Gene therapy has been integral in the fight against a number of debilitating diseases, giving hope to countless individuals around the world. Here, we take a look at this relatively new medical technique, including what research studies are being carried out and the potential for gene therapy to help many more people in the future.
What Is Gene Therapy?
Gene therapy involves manipulating a patient’s genes, instead of relying on drugs or invasive surgery, to avoid or treat disease. Using this experimental technique, doctors can tackle the root of the problem rather than just treating the disease’s symptoms. Currently, researchers are looking at several methods of applying gene therapy; these include inactivating mutated genes, replacing mutated genes with healthy copies, and introducing new genes into a patient to help fight disease.
Although gene therapy is a very promising treatment that offers hope to individuals experiencing a range of illnesses, this technique is still very much in its early stages. Gene therapy is at present considered a high-risk treatment and is only being tested on diseases that have no other known cure.

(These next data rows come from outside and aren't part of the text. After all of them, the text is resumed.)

(** Every row of the table after [k] bars. *)
Lemma standalone_table (k : nat) (st_k : state) (i : nat) :
  NoDup (map Time data) ->
  (k < length data)%nat ->
  loop_prefix body k (initial_state data) = Return st_k ->
  (i < length data)%nat ->
  row_recorded cash holdings trading_data data body processed
               (initial_state data) k st_k i.
Proof.
  intros Hnd Hk Hloop Hi.
  eapply table_rows; eauto using standalone_skip, standalone_mark.
Qed.

Lemma standalone_first_row (k : nat) (st_k : state) :
  NoDup (map Time data) ->
  (k < length data)%nat ->
  loop_prefix body k (initial_state data) = Return st_k ->
  nth_error (trading_data st_k) 0 = Some (Time (iloc data 0), ASSET_VALUE).
Proof.
  intros Hnd Hk Hloop.
  eapply (first_row_initial cash holdings);
    eauto using standalone_skip, standalone_mark.
  reflexivity.
Qed.

End StandaloneLoop.

(** ** Loops of hybrid runners *)

Definition hybrid_open (st : hybrid_state) : list position :=
  holdings_momentum st ++ holdings_reversion st.

Section HybridLoop.

Variable data : list ohlc.
Variable body : nat -> hybrid_state -> outcome hybrid_state.
Variable processed : nat -> bool.

Hypothesis shape :
  forall i, hybrid_bar (body i) (Time (iloc data i))
                       (Close (iloc data i)) (processed i).

Lemma hybrid_skip i st : processed i = false -> body i st = Return st.
Proof.
  intros Hp. pose proof (shape i) as Hs. unfold hybrid_bar in Hs.
  rewrite Hp in Hs. apply Hs.
Qed.

Lemma hybrid_mark i st st' :
  processed i = true -> body i st = Return st' ->
  exists v,
    h_trading_data st' = loc_set (Time (iloc data i)) v (h_trading_data st)
    /\ v == h_cash st'
            + total_unrealized (Close (iloc data i)) (hybrid_open st').
Proof.
  intros Hp Hb. pose proof (shape i) as Hs. unfold hybrid_bar in Hs.
  rewrite Hp in Hs.
  destruct Hs as (a1 & m1 & b1 & b2 & b3 & b4 & a2 & m2 & b5 & b6 & b7 & b8
                  & Hs).
  rewrite Hs in Hb. now apply hybrid_body_mark in Hb.
Qed.

Lemma hybrid_step_one_position i st st' :
  body i st = Return st' ->
  (length (holdings_momentum st) <= 1
   /\ length (holdings_reversion st) <= 1 ->
   length (holdings_momentum st') <= 1
   /\ length (holdings_reversion st') <= 1)%nat.
Proof.
  intros Hb (Hm & Hr). pose proof (shape i) as Hs. unfold hybrid_bar in Hs.
  destruct (processed i).
  - destruct Hs as (a1 & m1 & b1 & b2 & b3 & b4 & a2 & m2 & b5 & b6 & b7 & b8
                    & Hs).
    rewrite Hs in Hb.
    apply hybrid_body_inv in Hb
      as (cash1 & mom1 & cash2 & rev1 & cm & cr & E1 & E2 & Hem & Her & ->).
    cbn [holdings_momentum holdings_reversion].
    pose proof (exit_positions_length (Close (iloc data i)) b1 b2
                  (h_cash st) (holdings_momentum st)) as X1.
    pose proof (exit_positions_length (Close (iloc data i)) b5 b6
                  cash1 (holdings_reversion st)) as X2.
    rewrite E1 in X1. rewrite E2 in X2. cbn [snd] in X1, X2.
    split; (eapply entry_length; [eassumption | lia]).
  - rewrite Hs in Hb. injection Hb as <-. now split.
Qed.

Lemma hybrid_one_position (k : nat) :
  forall st,
    loop_prefix body k (initial_hybrid data) = Return st ->
    (length (holdings_momentum st) <= 1
     /\ length (holdings_reversion st) <= 1)%nat.
Proof.
  induction k as [|k IH]; intros st Hloop.
  - injection Hloop as <-. cbn. lia.
  - apply loop_prefix_inv in Hloop as (st0 & Hprev & Hbody).
    eapply hybrid_step_one_position; [exact Hbody | now apply IH].
Qed.

Lemma hybrid_returns (k : nat) :
  (forall i, (1 <= i <= k)%nat -> ~ Close (iloc data i) == 0) ->
  returns (loop_prefix body k (initial_hybrid data)).
Proof.
  induction k as [|k IH]; intros Hprice.
  - now eexists.
  - destruct IH as (st & Hst); [intros i Hi; apply Hprice; lia|].
    rewrite loop_prefix_succ, Hst. cbn [bind].
    pose proof (shape (S k)) as Hs. unfold hybrid_bar in Hs.
    destruct (processed (S k)).
    + destruct Hs as (a1 & m1 & b1 & b2 & b3 & b4 & a2 & m2
                      & b5 & b6 & b7 & b8 & Hs).
      rewrite Hs. apply hybrid_body_returns. apply Hprice. lia.
    + rewrite Hs. now eexists.
Qed.

Lemma hybrid_table (k : nat) (st_k : hybrid_state) (i : nat) :
  NoDup (map Time data) ->
  (k < length data)%nat ->
  loop_prefix body k (initial_hybrid data) = Return st_k ->
  (i < length data)%nat ->
  row_recorded h_cash hybrid_open h_trading_data data body processed
               (initial_hybrid data) k st_k i.
Proof.
  intros Hnd Hk Hloop Hi.
  eapply table_rows; eauto using hybrid_skip, hybrid_mark.
Qed.

Lemma hybrid_first_row (k : nat) (st_k : hybrid_state) :
  NoDup (map Time data) ->
  (k < length data)%nat ->
  loop_prefix body k (initial_hybrid data) = Return st_k ->
  nth_error (h_trading_data st_k) 0 = Some (Time (iloc data 0), ASSET_VALUE).
Proof.
  intros Hnd Hk Hloop.
  eapply (first_row_initial h_cash hybrid_open);
    eauto using hybrid_skip, hybrid_mark.
  reflexivity.
Qed.

End HybridLoop.

(** ** The six runners *)

(** A property of every state the loop reaches. *)
Definition always {S : Type} (P : S -> Prop) (loop : nat -> outcome S)
  : Prop :=
  forall k st, loop k = Return st -> P st.

Definition one_position (st : state) : Prop :=
  (length (holdings st) <= 1)%nat.

Definition one_position_per_track (st : hybrid_state) : Prop :=
  (length (holdings_momentum st) <= 1)%nat
  /\ (length (holdings_reversion st) <= 1)%nat.

Section RunnerFacts.

Variable macd_diff : list Q -> Z -> Z -> Z -> list (option Q).
Variable rsi : list Q -> Z -> list (option Q).
Variable average_true_range :
  list Q -> list Q -> list Q -> Z -> list (option Q).

Variable data : list ohlc.
Variables fast_ema_window slow_ema_window ema_signal_window : Z.
Variables rsi_window rsi_threshold atr_window : Z.
Variable atr_multiplier : Q.
Variable p : hybrid_params.

Let momentum_run :=
  momentum_loop macd_diff rsi average_true_range data fast_ema_window
    slow_ema_window ema_signal_window rsi_window rsi_threshold atr_window
    atr_multiplier.
Let dynamic_momentum_run :=
  dynamic_momentum_loop macd_diff rsi average_true_range data
    fast_ema_window slow_ema_window ema_signal_window rsi_window
    rsi_threshold atr_window.
Let reversion_run :=
  reversion_loop macd_diff rsi average_true_range data fast_ema_window
    slow_ema_window ema_signal_window rsi_window atr_window atr_multiplier.
Let dynamic_reversion_run :=
  dynamic_reversion_loop macd_diff rsi average_true_range data
    fast_ema_window slow_ema_window ema_signal_window rsi_window atr_window.
Let algo_run := algo_loop macd_diff rsi average_true_range data p.
Let dynamic_algo_run :=
  dynamic_algo_loop macd_diff rsi average_true_range data p.

Lemma runners_one_position :
  always one_position momentum_run
  /\ always one_position dynamic_momentum_run
  /\ always one_position reversion_run
  /\ always one_position dynamic_reversion_run
  /\ always one_position_per_track algo_run
  /\ always one_position_per_track dynamic_algo_run.
Proof.
  unfold always, one_position, one_position_per_track.
  split; [|split; [|split; [|split; [|split]]]]; intros k st Hloop.
  - eapply standalone_one_position; [|exact Hloop].
    intros i. apply momentum_bar_shape.
  - eapply standalone_one_position; [|exact Hloop].
    intros i. apply dynamic_momentum_bar_shape.
  - eapply standalone_one_position; [|exact Hloop].
    intros i. apply reversion_bar_shape.
  - eapply standalone_one_position; [|exact Hloop].
    intros i. apply dynamic_reversion_bar_shape.
  - eapply hybrid_one_position; [|exact Hloop].
    intros i. apply algo_bar_shape.
  - eapply hybrid_one_position; [|exact Hloop].
    intros i. apply dynamic_algo_bar_shape.
Qed.

(** No runner raises on a table whose closing prices are not zero. *)
Lemma runners_return (k : nat) :
  (forall i, (1 <= i <= k)%nat -> ~ Close (iloc data i) == 0) ->
  returns (momentum_run k)
  /\ returns (dynamic_momentum_run k)
  /\ returns (reversion_run k)
  /\ returns (dynamic_reversion_run k)
  /\ returns (algo_run k)
  /\ returns (dynamic_algo_run k).
Proof.
  intros Hprice. repeat split.
  - eapply standalone_returns; [|exact Hprice].
    intros i. apply momentum_bar_shape.
  - eapply standalone_returns; [|exact Hprice].
    intros i. apply dynamic_momentum_bar_shape.
  - eapply standalone_returns; [|exact Hprice].
    intros i. apply reversion_bar_shape.
  - eapply standalone_returns; [|exact Hprice].
    intros i. apply dynamic_reversion_bar_shape.
  - eapply hybrid_returns; [|exact Hprice].
    intros i. apply algo_bar_shape.
  - eapply hybrid_returns; [|exact Hprice].
    intros i. apply dynamic_algo_bar_shape.
Qed.

End RunnerFacts.

(** ** Entries, case by case *)

Definition long_position (date : Z) (cur_price : Q) (quantity : Z)
    (atr atr_multiplier : Q) : position :=
  mkPosition date LONG cur_price quantity
             (cur_price - atr * atr_multiplier)
             (cur_price + atr * atr_multiplier).

Definition short_position (date : Z) (cur_price : Q) (quantity : Z)
    (atr atr_multiplier : Q) : position :=
  mkPosition date SHORT cur_price quantity
             (cur_price + atr * atr_multiplier)
             (cur_price - atr * atr_multiplier).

How Does Gene Therapy Work?
Gene therapy introduces genetic material into cells in order to create a beneficial protein or to compensate for abnormal genes. Most genetic illnesses require two faulty copies of a gene—one from the father and one from the mother—in order to present symptoms. When a child inherits one faulty copy and one good copy, he or she generally isn’t affected by the disorder because the body usually ignores the faulty copy and reverts to the good one. In gene therapy, scientists introduce a good gene copy in order to override the genetic fault and make the protein functional again.
Inserting a gene directly into a human cell usually results in a nonfunctional gene. To avoid this, scientists must genetically engineer a carrier, known as a “vector” to deliver the good gene copy. Certain viruses are efficient vectors: by their very nature, they are very effective at infecting cells—in this way, scientists can harness their invasive nature and use it to deliver the new gene. However, before using viruses as vectors, scientists modify them so that they cannot cause disease in people.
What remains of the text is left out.